┌────────

Lemma start_ok : exists s,
  (forall keys, linenoisePrompt max cols buffer (S cap) prompt h0 [] keys =
     edit_loop cols prompt cap keys s) /\
  reps cap s start /\ displays cols prompt s start.
Proof.
  assert (Hadd : linenoise_internal_addhistory max [] true h0 =
    Some (1, mkHistory (Some (Some <$> push max es [])) [])).
  { unfold linenoise_internal_addhistory, push. rewrite (proj2 (Nat.eqb_neq max 0)), Hm0 by lia.
    destruct Hh0 as [-> | [-> Ees]]; [|rewrite Ees; destruct max; [lia|done]].
    cbn. rewrite length_fmap.
    destruct (length es =? max)%nat; [|by rewrite fmap_app]. destruct es; [done|]. cbn. by rewrite fmap_app. }
  destruct buffer as [|x b]; [done|]. cbn in Hbuf.
  exists (mkEd (0 :: b) 0 0 0 (mkHistory (Some (Some <$> push max es [])) []) ([] ++ term_putstr prompt)).
  split; [|split].
  - intros keys. unfold linenoisePrompt. unfold store at 1. rewrite decide_True by (cbn; lia).
    cbn [mbind option_bind insert list_insert]. rewrite Hadd. cbn [mbind option_bind].
    by rewrite Nat.sub_succ, Nat.sub_0_r.
  - split; cbn; try done.
    + split; [cbn; lia|]. by exists b.
    + unfold push. apply Forall_app. split; [|by apply Forall_singleton].
      destruct (_ =? _)%nat; [|done]. destruct es; [done|]. by apply Forall_cons in Hec as [_ ?].
    + unfold push. rewrite length_app. cbn. lia.
  - unfold displays, shows, screen. cbn [out app text al ar start].
    pose proof (put_str prompt [] [] Hpc) as H. cbn [app length] in H. rewrite H, drop_nil, app_nil_r.
    unfold window. rewrite drop_nil, take_nil, app_nil_r. f_equal. unfold scrolled. cbn [length]. lia.
Qed.
(** What the directory and the mask of a path are: everything of a directory, or
    a name or a pattern in one; [path]: at least two characters, the first of
    them a '/'.  The file system and the memory answer as [is_file] says. *)
Lemma split_path_ok {S D} (fs : FileSys S D) (is_file : list Z -> bool) path s :
  (forall p s, fopen fs p s = (is_file p, s)) -> (forall s, alloc fs s = (true, s)) ->
  (2 <= length path)%nat -> head path = Some SLASH ->
  exists dir mask, cmn_fs_split_path fs (Some path) s = (Some (dir, mask), s) /\
    ((mask = [STAR] /\ (path = dir \/ path = (dir ++ [SLASH]))) \/
     (path = (dir ++ SLASH :: mask) /\ (SLASH ∉ mask) /\ mask <> [] /\
       (has STAR path = true \/ has QUESTION path = true \/ is_file path = true))).
Proof.
  intros Hf Ha Hl Hh. unfold cmn_fs_split_path. rewrite (proj2 (Nat.ltb_ge _ _)) by lia.
  rewrite bool_decide_true by done. cbn [negb orb]. rewrite Ha.
  case_bool_decide as Hs; [exists path, [STAR]; by auto|].
  destruct (Z.eqb_spec (lastchar (Some path)) SLASH) as [Hc|Hc].
  { exists (take (length path - 1) path), [STAR]. split; [done|]. left. split; [done|]. right.
    destruct (exists_last (l := path)) as (x & y & ->); [by destruct path|]. rewrite lastchar_app in Hc. subst y.
    by rewrite length_app, Nat.add_sub, take_app_length. }
  destruct (strchr (tail path)) as [j|] eqn:Ej; [|done].
  assert (exists k, strrchr path = Some k) as (k & Hk).
  { apply strchr_Some in Ej as (a & b & E & _ & _). unfold strrchr. destruct (strchr (reverse path)) as [k|] eqn:Ek; [by eexists|].
    apply strchr_None in Ek. destruct Ek. rewrite elem_of_reverse. destruct path; [done|]. cbn in E. subst.
    apply list_elem_of_further, elem_of_app. right. apply list_elem_of_here. }
  rewrite Hk. cbn [default]. apply strrchr_Some in Hk as (a & b & -> & Hb & Hka).
  assert (Hb' : b <> []) by (intros ->; by rewrite lastchar_app in Hc).
  assert (Ht : take k (a ++ SLASH :: b) = a) by (by rewrite <- Hka, take_app_length).
  assert (Hd : drop (k + 1) (a ++ SLASH :: b) = b).
  { rewrite <- Hka, drop_app_ge by lia. by replace (length a + 1 - length a)%nat with 1%nat by lia. }
  cbv zeta. unfold default. cbn [id]. rewrite Ht, Hd. destruct (has STAR _) eqn:E1; cbn [orb]; [exists a, b; by auto 10|].
  destruct (has QUESTION _) eqn:E2; [exists a, b; by auto 10|]. rewrite Hf.
  destruct (is_file _) eqn:E3; rewrite Ha; [exists a, b; by auto 10|]. eexists _, [STAR]. by auto.
Qed.
(* ===== verification/AdcSpec.v ===== *)
(** * AdcSpec: what the samples of a channel are

    A channel of Adc, seen as a queue of samples and the samples its filter has
    seen; every operation on it, and the interrupt handler on all channels of the
    sequence, is shown to be an operation on that view. *)

From S2P Require Import Prelude Fifo Buf Common Adc.

(** ** Moving averages *)

Definition Zsum (l : list Z) : Z := foldr Z.add 0 l.
(** The last [n] samples; before there are so many, zeros. *)
Definition window (n : nat) (h : list Z) : list Z := drop (length h) (replicate n 0 ++ h).
Definition average (k : nat) (h : list Z) : Z := Zsum (window (2 ^ k) h) / 2 ^ Z.of_nat k.
(** One for each sample of [xs], after those of [h]. *)
Fixpoint averages (k : nat) (h xs : list Z) : list Z :=
  match xs with
  | [] => []
  | x :: xs => average k (h ++ [x]) :: averages k (h ++ [x]) xs
  end.

Lemma Zsum_app a b : Zsum (a ++ b) = Zsum a + Zsum b.
Proof. unfold Zsum. induction a as [|x a IH]; simpl; lia. Qed.
Lemma length_window n h : length (window n h) = n.
Proof. unfold window. rewrite length_drop, length_app, length_replicate. lia. Qed.
Lemma window_nil n : window n [] = replicate n 0.
Proof. unfold window. simpl. by rewrite app_nil_r. Qed.
Lemma window_snoc n h x : (0 < n)%nat -> window n (h ++ [x]) = tail (window n h) ++ [x].
Proof.
  intros Hn. unfold window. rewrite length_app, app_assoc. simpl.
  rewrite (drop_app_le (replicate n 0 ++ h)) by (rewrite length_app, length_replicate; lia).
  f_equal. rewrite <- drop_drop. by destruct (drop (length h) (replicate n 0 ++ h)).
Qed.
Lemma average_0 h x : average 0 (h ++ [x]) = x.
Proof.
  unfold average. simpl (2 ^ 0)%nat. rewrite window_snoc by lia.
  pose proof (length_window 1 h) as Hl. destruct (window 1 h) as [|y [|? ?]]; [done| |done].
  unfold Zsum. simpl. rewrite Z.add_0_r. apply Z.div_1_r.
Qed.
Lemma Zsum_u16 l : Forall is_u16 l -> 0 <= Zsum l <= Z.of_nat (length l) * 65535.
Proof. induction 1 as [|x l Hx _ IH]; [done|]. unfold is_u in Hx. cbn [Zsum foldr length] in *. change (foldr Z.add 0 l) with (Zsum l). lia. Qed.

(** ** The filter *)

(** The ring: the oldest sample is in the cell the index is at, unless the index is
    at the end. *)
Record filter_ring (s : ch) (n : nat) (h a b : list Z) : Prop := {
  fr_buf : smoothbuf s = Some (a ++ b);
  fr_window : window n h = b ++ a;
  fr_idx : smoothidx s = Z.of_nat (length a);
  fr_sum : smoothsum s = Zsum (a ++ b);
  fr_ready : smooth_ready s = if (n <? length h)%nat then 1 else 0;
  fr_first : (length h <= n)%nat -> length a = length h
}.
Definition filtered (k : nat) (s : ch) (h : list Z) : Prop :=
  logsmoothlen s = Z.of_nat k /\ (k <= 15)%nat /\ Forall is_u16 h /\
  ((0 < k)%nat -> exists a b, filter_ring s (2 ^ k) h a b).

Lemma window_u16 n h : Forall is_u16 h -> Forall is_u16 (window n h).
Proof.
  intros Hh. apply Forall_drop, Forall_app. split; [|done].
  apply Forall_replicate. words. lia.
Qed.
Lemma ring_u16 s n h a b : filter_ring s n h a b -> Forall is_u16 h -> Forall is_u16 (a ++ b).
Proof.
  intros Hr Hh. pose proof (window_u16 n h Hh) as Hw. rewrite (fr_window _ _ _ _ _ Hr) in Hw.
  rewrite Forall_app in *. tauto.
Qed.
Lemma ring_length s n h a b : filter_ring s n h a b -> (length a + length b = n)%nat.
Proof.
  intros Hr. rewrite <- (length_window n h), (fr_window _ _ _ _ _ Hr), length_app. lia.
Qed.
(* ===== verification/Shell.v ===== *)
(** * Shell: the command line

    Models src/shell/shell.c and inc/shell.h: how a line of input becomes the
    arguments of a command, how the command is found and run, the questions a
    command asks, and the loop that reads lines. The commands on files are in
    ShellFiles.

    A command line is edited in place in its buffer; here it is the string the
    buffer holds, and the size of the buffer is checked where something is
    added. *)

From S2P Require Import Prelude Genstd CommonFs Linenoise Term.

Definition SHELL_ALT_SPACE : Z := 7.
Definition SHELL_MAX_ARGS : nat := 10.
Definition SHELL_MAXSIZE : nat := 50.
Definition SPACE : Z := 32.

Definition NL : list Z := [10].

(** ** From a line to arguments *)

Definition is_quote (c : Z) : bool := (c =? 39) || (c =? 34).
Definition unblank (c : Z) : Z := if (c =? 13) || (c =? 10) || (c =? 9) then SPACE else c.

(** A space inside quotes becomes another character. [q]: the quote that is
    open; also what is open at the end. *)
Fixpoint mark_quotes (q : option Z) (l : list Z) : list Z * option Z :=
  match l with
  | [] => ([], q)
  | c :: l =>
      if is_quote c then
        let '(r, e) := mark_quotes (match q with
                                    | None => Some c
                                    | Some k => if c =? k then None else q
                                    end) l in (c :: r, e)
      else
        let '(r, e) := mark_quotes q l in
        ((if (c =? SPACE) && bool_decide (q <> None) then SHELL_ALT_SPACE else c) :: r, e)
  end.

(** One space for several. *)
Fixpoint squeeze (l : list Z) : list Z :=
  match l with
  | [] => []
  | a :: r =>
      match r with
      | [] => [a]
      | b :: _ => if (a =? SPACE) && (b =? SPACE) then squeeze r else a :: squeeze r
      end
  end.

(** The strings in front of the spaces; what follows the last space is left out.
    [None]: too many. *)
Fixpoint split_args (l cur : list Z) (argc : nat) : option (list (list Z)) :=
  match l with
  | [] => Some []
  | c :: l =>
      if c =? SPACE then
        if (argc =? SHELL_MAX_ARGS)%nat then None else cons cur <$> split_args l [] (S argc)
      else split_args l (cur ++ [c]) argc
  end.

Definition put_back (c : Z) : Z := if c =? SHELL_ALT_SPACE then SPACE else c.
Definition remove_quotes (p : list Z) : list Z :=
  match p with
  | q :: r => if is_quote q && bool_decide (last p = Some q) then take (length r - 1) r else p
  | [] => []
  end.

Inductive parsed := EmptyLine | BadQuotes | TooManyArgs | Args (argv : list (list Z)).

(** [None]: outside the buffer, of [size] bytes. *)
Definition parse_command (size : Z) (cmd : list Z) : option parsed :=
  if (length cmd =? 0)%nat then Some EmptyLine else
  cmd ← (if bool_decide (last cmd = Some 10) then Some cmd else strcat size cmd NL);
  let '(cmd, open) := mark_quotes None (unblank <$> cmd) in
  if bool_decide (open <> None) then Some BadQuotes else
  let cmd := squeeze cmd in
  if bool_decide (cmd = [SPACE]) then Some EmptyLine else
  let skip := if bool_decide (head cmd = Some SPACE) then 1%nat else 0%nat in
  let p := drop skip cmd in
  c ← last p;
  p ← (if c =? SPACE then Some p else strcat (size - Z.of_nat skip) p [SPACE]);
  Some match split_args p [] 0 with
       | None => TooManyArgs
       | Some argv => Args ((fun a => remove_quotes (put_back <$> a)) <$> argv)
       end.

(** ** The shell *)

(** Keys to come, characters shown, and everything else: [S]. *)
Record world (S : Type) := World { w_keys : list Z; w_out : list Z; w_sys : S }.
Arguments World {S} w_keys w_out w_sys. Arguments w_keys {S} w. Arguments w_out {S} w. Arguments w_sys {S} w.

Section Shell.
Context {S : Type}.
Abbreviation W := (world S).

Definition fail {A} : M W A := fun _ => None.
Definition ret_opt {A} (x : option A) : M W A := fun w => a ← x; Some (a, w).
(** The keys that come. *)
Definition keys_now : M W (list Z) := fun w => Some (w_keys w, w).

Definition printf (s : list Z) : M W unit := fun w => Some ((), World (w_keys w) (w_out w ++ s) (w_sys w)).
(** [None]: no key comes. *)
Definition term_getch_wait : M W Z := fun w =>
  match w_keys w with [] => None | c :: ks => Some (c, World ks (w_out w) (w_sys w)) end.

(** The keys until one is an answer. *)
Fixpoint ask_loop (keys : list Z) : M W Z :=
  match keys with
  | [] => fail
  | _ :: keys =>
      c ← term_getch_wait;
      if (c =? 121) || (c =? 89) then _ ← printf (lit "y" ++ NL); mret 1
      else if (c =? 110) || (c =? 78) then _ ← printf (lit "n" ++ NL); mret 0
      else ask_loop keys
  end.
Definition shellh_ask_yes_no (prompt : option (list Z)) : M W Z :=
  _ ← match prompt with Some p => printf (p ++ lit " ") | None => mret () end;
  keys ← keys_now; ask_loop keys.

Definition SHELL_ERRMSG : list Z := lit "Invalid command, type 'help' for help" ++ NL.
Definition shellh_not_implemented_handler (argv : list (list Z)) : M W unit := printf SHELL_ERRMSG.
Definition shellh_show_help (cmd helptext : list Z) : M W unit := printf (lit "Usage: " ++ cmd ++ lit " " ++ helptext).

(** [handler_func]: [None] for a null pointer. *)
Record SHELL_COMMAND := mkCommand { cmd : list Z; handler_func : option (list (list Z) -> M W unit) }.

(** The pointer returned: null, to the entry that ends the table, or to a
    command. *)
Inductive executed := Nothing | TableEnd | Command (c : SHELL_COMMAND).

(** [shell_commands]: the table the configurator makes, without its last entry. *)
Context (shell_commands : list SHELL_COMMAND).

Definition find_command (name : list Z) : option SHELL_COMMAND :=
  snd <$> list_find (fun c => strcaseeq (cmd c) name = true) shell_commands.

Definition shellh_execute_command (size : Z) (line : list Z) (interactive_mode : bool) : M W executed :=
  p ← ret_opt (parse_command size line);
  match p with
  | EmptyLine => mret Nothing
  | BadQuotes => _ ← printf (lit "Invalid quoted string" ++ NL); mret Nothing
  | TooManyArgs => _ ← printf (lit "Error: too many arguments" ++ NL); mret Nothing
  | Args argv =>
      name ← ret_opt (head argv);
      match find_command name with
      | None =>
          _ ← printf SHELL_ERRMSG;
          (* otherwise strcasecmp of a null pointer *)
          if interactive_mode then mret TableEnd else fail
      | Some c =>
          _ ← match handler_func c with
              | Some f => if interactive_mode || negb (strcaseeq (cmd c) (lit "lua")) then f argv else mret ()
              | None => mret ()
              end;
          mret (if negb interactive_mode && strcaseeq (cmd c) (lit "exit") then Nothing else Command c)
      end
  end.

(** [elua.shell] of src/modules/elua.c: a copy of the command, with two bytes
    more. *)
Definition elua_shell (line : list Z) : M W executed :=
  shellh_execute_command (Z.of_nat (length line) + 2) line false.

(** ** The loop

    The line editor works on the keys that come; [max], [cols]: its history and
    the width of the terminal. [saved]: its history is part of the state. *)
Context (max cols : nat) (hist_of : S -> history) (set_hist : history -> S -> S).
Definition SHELL_PROMPT : list Z := lit "eLua# ".

Definition getline (buffer : list Z) : M W (Z * list Z) := fun w =>
  e ← linenoise_getline max cols buffer (SHELL_MAXSIZE - 1) SHELL_PROMPT (hist_of (w_sys w)) (w_keys w);
  Some ((e_res e, e_buf e), World (e_keys e) (w_out w ++ bytes_of (e_out e)) (set_hist (e_hist e) (w_sys w))).
(** [while( linenoise_getline( ... ) == -1 )]: every round uses up a key. *)
Fixpoint getline_until (keys : list Z) (buffer : list Z) : M W (list Z) :=
  '(r, buffer) ← getline buffer;
  if r =? -1 then
    match keys with
    | [] => fail
    | _ :: keys => _ ← printf NL; getline_until keys buffer
    end
  else mret buffer.
Definition addhistory (line : list Z) : M W unit := fun w =>
  '(_, h) ← linenoise_addhistory max line (hist_of (w_sys w));
  Some ((), World (w_keys w) (w_out w) (set_hist h (w_sys w))).

(** Until "exit"; one round uses up a key at least. What the command makes of
    the buffer does not matter: the next line starts it over. *)
Fixpoint shell_loop (fuel : nat) (buffer : list Z) : M W unit :=
  match fuel with
  | O => fail
  | Datatypes.S fuel =>
      keys ← keys_now;
      buffer ← getline_until keys buffer;
      line ← ret_opt (str_at buffer 0);
      if (length line =? 0)%nat then shell_loop fuel buffer
      else
        _ ← addhistory line;
        pcmd ← shellh_execute_command (Z.of_nat (length buffer)) line true;
        match pcmd with
        | Command c => if bool_decide (is_Some (handler_func c)) then shell_loop fuel buffer else mret ()
        | _ => shell_loop fuel buffer
        end
  end.
Definition shell_start (version : list Z) (buffer : list Z) : M W unit :=
  _ ← printf (NL ++ lit "eLua " ++ version ++ lit "  Copyright (C) 2007-2013 www.eluaproject.net" ++ NL);
  keys ← keys_now; shell_loop (Datatypes.S (length keys)) buffer.
End Shell.

(** ** What a command line means *)

Definition is_blank (c : Z) : Prop := c = 32 \/ c = 9 \/ c = 10 \/ c = 13.
(** Characters of a word that is not quoted. *)
Definition plain_char (c : Z) : Prop := ~ is_blank c /\ is_quote c = false /\ c <> 0 /\ c <> SHELL_ALT_SPACE.
(** Characters between two quotes [q]. *)
Definition quoted_char (q c : Z) : Prop := c <> q /\ c <> 0 /\ c <> SHELL_ALT_SPACE.

#[export] Instance is_blank_dec c : Decision (is_blank c).
Proof. unfold is_blank. solve_decision. Defined.
#[export] Instance plain_char_dec c : Decision (plain_char c).
Proof. unfold plain_char. solve_decision. Defined.
#[export] Instance quoted_char_dec q c : Decision (quoted_char q c).
Proof. unfold quoted_char. solve_decision. Defined.

(** The text of a word, and the argument it is: itself, or what is between its
    quotes, with every blank a space. *)
Inductive word : list Z -> list Z -> Prop :=
  | word_plain s : s <> [] -> Forall plain_char s -> word s s
  | word_quoted q s : is_quote q = true -> Forall (quoted_char q) s -> word (q :: s ++ [q]) (unblank <$> s).
(** Words with blanks between them; more blanks at both ends. *)
Inductive line : list Z -> list (list Z) -> Prop :=
  | line_end bs : Forall is_blank bs -> line bs []
  | line_word bs w a rest args : Forall is_blank bs -> word w a -> line rest args ->
      (rest = [] \/ exists c r, rest = c :: r /\ is_blank c) -> line (bs ++ w ++ rest) (a :: args).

└────────

● **TRY IT**:
Return every line of the material in which the word "Nothing" is found.

● **SOLUTION FOR THIS TASK**:
Inductive executed := Nothing | TableEnd | Command (c : SHELL_COMMAND).
  | EmptyLine => mret Nothing
  | BadQuotes => _ ← printf (lit "Invalid quoted string" ++ NL); mret Nothing
  | TooManyArgs => _ ← printf (lit "Error: too many arguments" ++ NL); mret Nothing
          mret (if negb interactive_mode && strcaseeq (cmd c) (lit "exit") then Nothing else Command c)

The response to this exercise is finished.